(Collection entries)
Definition create_metrics_snapshots : DDL unit :=
  create_table "metrics_snapshots"
    [ column "server_id" (Plain UUID) false None;
      column "cpu_percent" (Plain (Numeric 5 2)) false None;
      column "memory_percent" (Plain (Numeric 5 2)) false None;
      column "disk_percent" (Plain (Numeric 5 2)) false None;
      column "recorded_at" (Plain (DateTime true)) false None;
      column "id" (Plain UUID) false None;
      ForeignKeyConstraint ["server_id"] "servers" ["id"] "CASCADE";
      PrimaryKeyConstraint ["id"] ].

Definition create_notifications : DDL unit :=
  create_table "notifications"
    [ column "user_id" (Plain UUID) true None;
      column "notification_type" (Plain (String_ 50)) false None;
      column "message" (Plain Text) false None;
      column "read_at" (Plain (DateTime true)) true None;
      column "created_at" (Plain (DateTime true)) false (Some "now()");
      column "id" (Plain UUID) false None;
      ForeignKeyConstraint ["user_id"] "users" ["id"] "CASCADE";
      PrimaryKeyConstraint ["id"] ].

Definition create_refresh_sessions : DDL unit :=
  create_table "refresh_sessions"
    [ column "user_id" (Plain UUID) false None;
      column "token_hash" (Plain (String_ 255)) false None;
      column "expires_at" (Plain (DateTime true)) false None;
      column "revoked_at" (Plain (DateTime true)) true None;
      column "id" (Plain UUID) false None;
      column "created_at" (Plain (DateTime true)) false (Some "now()");
      column "updated_at" (Plain (DateTime true)) false (Some "now()");
      ForeignKeyConstraint ["user_id"] "users" ["id"] "CASCADE";
      PrimaryKeyConstraint ["id"];
      UniqueConstraint ["token_hash"] (Some "uq_refresh_sessions_token_hash") ].

Definition create_secret_records : DDL unit :=
  create_table "secret_records"
    [ column "application_id" (Plain UUID) true None;
      column "key" (Plain (String_ 255)) false None;
      column "encrypted_value" (Plain Text) false None;
      column "id" (Plain UUID) false None;
      column "created_at" (Plain (DateTime true)) false (Some "now()");
      column "updated_at" (Plain (DateTime true)) false (Some "now()");
      ForeignKeyConstraint ["application_id"] "applications" ["id"] "CASCADE";
      PrimaryKeyConstraint ["id"];
      UniqueConstraint ["application_id"; "key"] (Some "uq_secret_records_application_id_key") ].

Definition create_sources : DDL unit :=
  create_table "sources"
    [ column "application_id" (Plain UUID) false None;
      column "source_type" (Enum ["GIT"; "FOLDER"] "source_type" true) false None;
      column "location" (Plain Text) false None;
      column "id" (Plain UUID) false None;
      column "created_at" (Plain (DateTime true)) false (Some "now()");
      column "updated_at" (Plain (DateTime true)) false (Some "now()");
      ForeignKeyConstraint ["application_id"] "applications" ["id"] "CASCADE";
      PrimaryKeyConstraint ["id"] ].

Definition create_user_roles : DDL unit :=
  create_table "user_roles"
    [ column "user_id" (Plain UUID) false None;
      column "role_id" (Plain UUID) false None;
      column "created_at" (Plain (DateTime true)) false (Some "now()");
      ForeignKeyConstraint ["role_id"] "roles" ["id"] "CASCADE";
      ForeignKeyConstraint ["user_id"] "users" ["id"] "CASCADE";
      PrimaryKeyConstraint ["user_id"; "role_id"] ].
(* ===== verification/Enums.v ===== *)
(** Enumerations of services/control-plane/app/db/models/enums.py.

    One module per Python enum, its constructors named as in the source; the
    [_value] functions are the members' string values, the [_of_value]
    functions the enum's constructor from a string ([None] where Python raises
    ValueError). *)

From S2P Require Import Prelude.

Module ServerOS.
Inductive server_os : Type :=
| WINDOWS
| LINUX.
#[global] Instance server_os_eq_dec : EqDecision server_os.
Proof. solve_decision. Defined.
Definition server_os_value (x : server_os) : string :=
  match x with
  | WINDOWS => "windows"
  | LINUX => "linux"
  end.
End ServerOS.
Export ServerOS(server_os, server_os_value).

Module ServerStatus.
Inductive server_status : Type :=
| PENDING
| ACTIVE
| UNREACHABLE
| DECOMMISSIONED.
#[global] Instance server_status_eq_dec : EqDecision server_status.
Proof. solve_decision. Defined.
Definition server_status_value (x : server_status) : string :=
  match x with
  | PENDING => "pending"
  | ACTIVE => "active"
  | UNREACHABLE => "unreachable"
  | DECOMMISSIONED => "decommissioned"
  end.
End ServerStatus.
Export ServerStatus(server_status, server_status_value).

Module AgentStatus.
Inductive agent_status : Type :=
| DISCONNECTED
| CONNECTED
| DEGRADED.
#[global] Instance agent_status_eq_dec : EqDecision agent_status.
Proof. solve_decision. Defined.
Definition agent_status_value (x : agent_status) : string :=
  match x with
  | DISCONNECTED => "disconnected"
  | CONNECTED => "connected"
  | DEGRADED => "degraded"
  end.
End AgentStatus.
Export AgentStatus(agent_status, agent_status_value).

Module AgentCommandType.
Inductive agent_command_type : Type :=
| INSPECT_HOST
| VALIDATE_APP
| DEPLOY_RELEASE
| START_INSTANCE
| STOP_INSTANCE
| RESTART_INSTANCE
| INSPECT_INSTANCE
| COLLECT_LOGS
| COLLECT_METRICS
| UPDATE_PROXY.
#[global] Instance agent_command_type_eq_dec : EqDecision agent_command_type.
Proof. solve_decision. Defined.
Definition agent_command_type_value (x : agent_command_type) : string :=
  match x with
  | INSPECT_HOST => "inspect_host"
  | VALIDATE_APP => "validate_app"
  | DEPLOY_RELEASE => "deploy_release"
  | START_INSTANCE => "start_instance"
  | STOP_INSTANCE => "stop_instance"
  | RESTART_INSTANCE => "restart_instance"
  | INSPECT_INSTANCE => "inspect_instance"
  | COLLECT_LOGS => "collect_logs"
  | COLLECT_METRICS => "collect_metrics"
  | UPDATE_PROXY => "update_proxy"
  end.
End AgentCommandType.
Export AgentCommandType(agent_command_type, agent_command_type_value).

Module AgentCommandStatus.
Inductive agent_command_status : Type :=
| PENDING
| SENT
| ACKNOWLEDGED
| RUNNING
| SUCCEEDED
| FAILED
| TIMED_OUT
| EXPIRED.
#[global] Instance agent_command_status_eq_dec : EqDecision agent_command_status.
Proof. solve_decision. Defined.
Definition agent_command_status_value (x : agent_command_status) : string :=
  match x with
  | PENDING => "pending"
  | SENT => "sent"
  | ACKNOWLEDGED => "acknowledged"
  | RUNNING => "running"
  | SUCCEEDED => "succeeded"
  | FAILED => "failed"
  | TIMED_OUT => "timed_out"
  | EXPIRED => "expired"
  end.
Definition agent_command_status_of_value (v : string) : option agent_command_status :=
  if decide (v = "pending") then Some PENDING
  else if decide (v = "sent") then Some SENT
  else if decide (v = "acknowledged") then Some ACKNOWLEDGED
  else if decide (v = "running") then Some RUNNING
  else if decide (v = "succeeded") then Some SUCCEEDED
  else if decide (v = "failed") then Some FAILED
  else if decide (v = "timed_out") then Some TIMED_OUT
  else if decide (v = "expired") then Some EXPIRED
  else None.
End AgentCommandStatus.
Export AgentCommandStatus(agent_command_status, agent_command_status_value, agent_command_status_of_value).

Module AdapterType.
Inductive adapter_type : Type :=
| WINDOWS_WAITRESS_SERVICE
| LINUX_DOCKER.
#[global] Instance adapter_type_eq_dec : EqDecision adapter_type.
Proof. solve_decision. Defined.
Definition adapter_type_value (x : adapter_type) : string :=
  match x with
  | WINDOWS_WAITRESS_SERVICE => "windows-waitress-service"
  | LINUX_DOCKER => "linux-docker"
  end.
Definition adapter_type_of_value (v : string) : option adapter_type :=
  if decide (v = "windows-waitress-service") then Some WINDOWS_WAITRESS_SERVICE
  else if decide (v = "linux-docker") then Some LINUX_DOCKER
  else None.
End AdapterType.
Export AdapterType(adapter_type, adapter_type_value, adapter_type_of_value).

Module SourceType.
Inductive source_type : Type :=
| GIT
| FOLDER
| DOCKERFILE
| IMAGE.
#[global] Instance source_type_eq_dec : EqDecision source_type.
Proof. solve_decision. Defined.
Definition source_type_value (x : source_type) : string :=
  match x with
  | GIT => "git"
  | FOLDER => "folder"
  | DOCKERFILE => "dockerfile"
  | IMAGE => "image"
  end.
Definition source_type_of_value (v : string) : option source_type :=
  if decide (v = "git") then Some GIT
  else if decide (v = "folder") then Some FOLDER
  else if decide (v = "dockerfile") then Some DOCKERFILE
  else if decide (v = "image") then Some IMAGE
  else None.
End SourceType.
Export SourceType(source_type, source_type_value, source_type_of_value).

Module ReleaseStatus.
Inductive release_status : Type :=
| PENDING
| BUILDING
| READY
| FAILED.
#[global] Instance release_status_eq_dec : EqDecision release_status.
Proof. solve_decision. Defined.
Definition release_status_value (x : release_status) : string :=
  match x with
  | PENDING => "pending"
  | BUILDING => "building"
  | READY => "ready"
  | FAILED => "failed"
  end.
End ReleaseStatus.
Export ReleaseStatus(release_status, release_status_value).

Module InstanceStatus.
Inductive instance_status : Type :=
| PENDING
| STARTING
| RUNNING
| UNHEALTHY
| RESTARTING
| DRAINING
| STOPPED
| FAILED.
#[global] Instance instance_status_eq_dec : EqDecision instance_status.
Proof. solve_decision. Defined.
Definition instance_status_value (x : instance_status) : string :=
  match x with
  | PENDING => "pending"
  | STARTING => "starting"
  | RUNNING => "running"
  | UNHEALTHY => "unhealthy"
  | RESTARTING => "restarting"
  | DRAINING => "draining"
  | STOPPED => "stopped"
  | FAILED => "failed"
  end.
End InstanceStatus.
Export InstanceStatus(instance_status, instance_status_value).

Module DeploymentStatus.
Inductive deployment_status : Type :=
| PENDING
| IN_PROGRESS
| SUCCEEDED
| FAILED
| ROLLED_BACK.
#[global] Instance deployment_status_eq_dec : EqDecision deployment_status.
Proof. solve_decision. Defined.
Definition deployment_status_value (x : deployment_status) : string :=
  match x with
  | PENDING => "pending"
  | IN_PROGRESS => "in_progress"
  | SUCCEEDED => "succeeded"
  | FAILED => "failed"
  | ROLLED_BACK => "rolled_back"
  end.
End DeploymentStatus.
Export DeploymentStatus(deployment_status, deployment_status_value).

Module DeploymentStepStatus.
Inductive deployment_step_status : Type :=
| PENDING
| RUNNING
| SUCCEEDED
| FAILED
| SKIPPED.
#[global] Instance deployment_step_status_eq_dec : EqDecision deployment_step_status.
Proof. solve_decision. Defined.
Definition deployment_step_status_value (x : deployment_step_status) : string :=
  match x with
  | PENDING => "pending"
  | RUNNING => "running"
  | SUCCEEDED => "succeeded"
  | FAILED => "failed"
  | SKIPPED => "skipped"
  end.
End DeploymentStepStatus.
Export DeploymentStepStatus(deployment_step_status, deployment_step_status_value).

Module HealthCheckType.
Inductive health_check_type : Type :=
| HTTP
| TCP.
#[global] Instance health_check_type_eq_dec : EqDecision health_check_type.
Proof. solve_decision. Defined.
Definition health_check_type_value (x : health_check_type) : string :=
  match x with
  | HTTP => "http"
  | TCP => "tcp"
  end.
End HealthCheckType.
Export HealthCheckType(health_check_type, health_check_type_value).
(* ===== verification/SchemaHistory.v ===== *)
(** The migrations of services/control-plane/migrations/ against the models: what
    it means that a catalogue was built for the models, and the histories of
    upgrades and downgrades over whatever rows the tables hold. *)

From S2P Require Import Prelude Python Enums Ddl Migrations Metadata.
Local Open Scope Z_scope.

(** ** What the models ask of the catalogue *)

Definition model_type (ty : ModelType) : SqlType :=
  match ty with
  | Plain_ ty => ty
  | Enum_ e => EnumType (en_name e)
  end.

(** The server default is the declared one; where none is declared there may be
    one, which then is the default the session applies. *)
Definition default_text (d : PyDefault) : option string :=
  match d with
  | PyInt n => Some (str_int n)
  | PyStr s => Some s
  | PyBool _ | PyMember _ | PyCall _ => None
  end.

Definition default_matches (mc : MappedColumn) (server_default : option string) : Prop :=
  match mc_server_default mc, server_default with
  | Some d, _ => server_default = Some d
  | None, None => True
  | None, Some d => (mc_default mc ≫= default_text) = Some d
  end.

Definition column_matches (mc : MappedColumn) (cd : ColumnDef) : Prop :=
  cd_type cd = model_type (mc_type mc) ∧ cd_nullable cd = mc_nullable mc ∧
  default_matches mc (cd_server_default cd).

Definition model_primary_key (m : Model) : list string := map mc_name (List.filter mc_primary_key (md_columns m)).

# Task to complete:
Copy out, word for word, the part of the entries above that begins at the line with "then Some WINDOWS_WAITRESS_SERVICE" and ends at the line with "then Some FOLDER", including both.

# Output below:
  if decide (v = "windows-waitress-service") then Some WINDOWS_WAITRESS_SERVICE
  else if decide (v = "linux-docker") then Some LINUX_DOCKER
  else None.
End AdapterType.
Export AdapterType(adapter_type, adapter_type_value, adapter_type_of_value).

Module SourceType.
Inductive source_type : Type :=
| GIT
| FOLDER
| DOCKERFILE
| IMAGE.
#[global] Instance source_type_eq_dec : EqDecision source_type.
Proof. solve_decision. Defined.
Definition source_type_value (x : source_type) : string :=
  match x with
  | GIT => "git"
  | FOLDER => "folder"
  | DOCKERFILE => "dockerfile"
  | IMAGE => "image"
  end.
Definition source_type_of_value (v : string) : option source_type :=
  if decide (v = "git") then Some GIT
  else if decide (v = "folder") then Some FOLDER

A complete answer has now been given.